━━ Available data
(** ** persist.rs *)

Definition nibble_to_hex (n : Z) : char :=
  if n <=? 9 then 48 + n
  else if n <=? 15 then 97 + n - 10
  else 0 (* unreachable!(): callers pass four bits, see [nibble_to_hex_reached] *).

Fixpoint encode_nonce_hex (n : Nonce) : str :=
  match n with
  | [] => []
  | b :: n' => nibble_to_hex (Z.shiftr b 4) :: nibble_to_hex (Z.land b 0xF) :: encode_nonce_hex n'
  end.

Definition hex_to_nibble (c : Z) : option Z :=
  if (48 <=? c) && (c <=? 57) then Some (c - 48)
  else if (97 <=? c) && (c <=? 102) then Some (c - 97 + 10)
  else if (65 <=? c) && (c <=? 70) then Some (c - 65 + 10)
  else None.

(** The loop over byte pairs; after the checks of [parse_nonce_hex] there are
    sixteen of them and the characters are the bytes. *)
Fixpoint parse_hex_pairs (s : str) : option bytes :=
  match s with
  | a :: b :: s' =>
      hi ← hex_to_nibble a;
      lo ← hex_to_nibble b;
      rest ← parse_hex_pairs s';
      Some (Z.lor (Z.shiftl hi 4) lo :: rest)
  | _ => Some []
  end.

Definition parse_nonce_hex (s : str) : option Nonce :=
  if negb (str_len s =? 32) || negb (forallb is_ascii_hexdigit s) then None
  else parse_hex_pairs s.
━━━━
(What needs to be done):
Please restate, exactly as written, the line that holds "match n with" and all remaining lines of the data above, and only those.

(Written solution):
  match n with
  | [] => []
  | b :: n' => nibble_to_hex (Z.shiftr b 4) :: nibble_to_hex (Z.land b 0xF) :: encode_nonce_hex n'
  end.

Definition hex_to_nibble (c : Z) : option Z :=
  if (48 <=? c) && (c <=? 57) then Some (c - 48)
  else if (97 <=? c) && (c <=? 102) then Some (c - 97 + 10)
  else if (65 <=? c) && (c <=? 70) then Some (c - 65 + 10)
  else None.

(** The loop over byte pairs; after the checks of [parse_nonce_hex] there are
    sixteen of them and the characters are the bytes. *)
Fixpoint parse_hex_pairs (s : str) : option bytes :=
  match s with
  | a :: b :: s' =>
      hi ← hex_to_nibble a;
      lo ← hex_to_nibble b;
      rest ← parse_hex_pairs s';
      Some (Z.lor (Z.shiftl hi 4) lo :: rest)
  | _ => Some []
  end.

Definition parse_nonce_hex (s : str) : option Nonce :=
  if negb (str_len s =? 32) || negb (forallb is_ascii_hexdigit s) then None
  else parse_hex_pairs s.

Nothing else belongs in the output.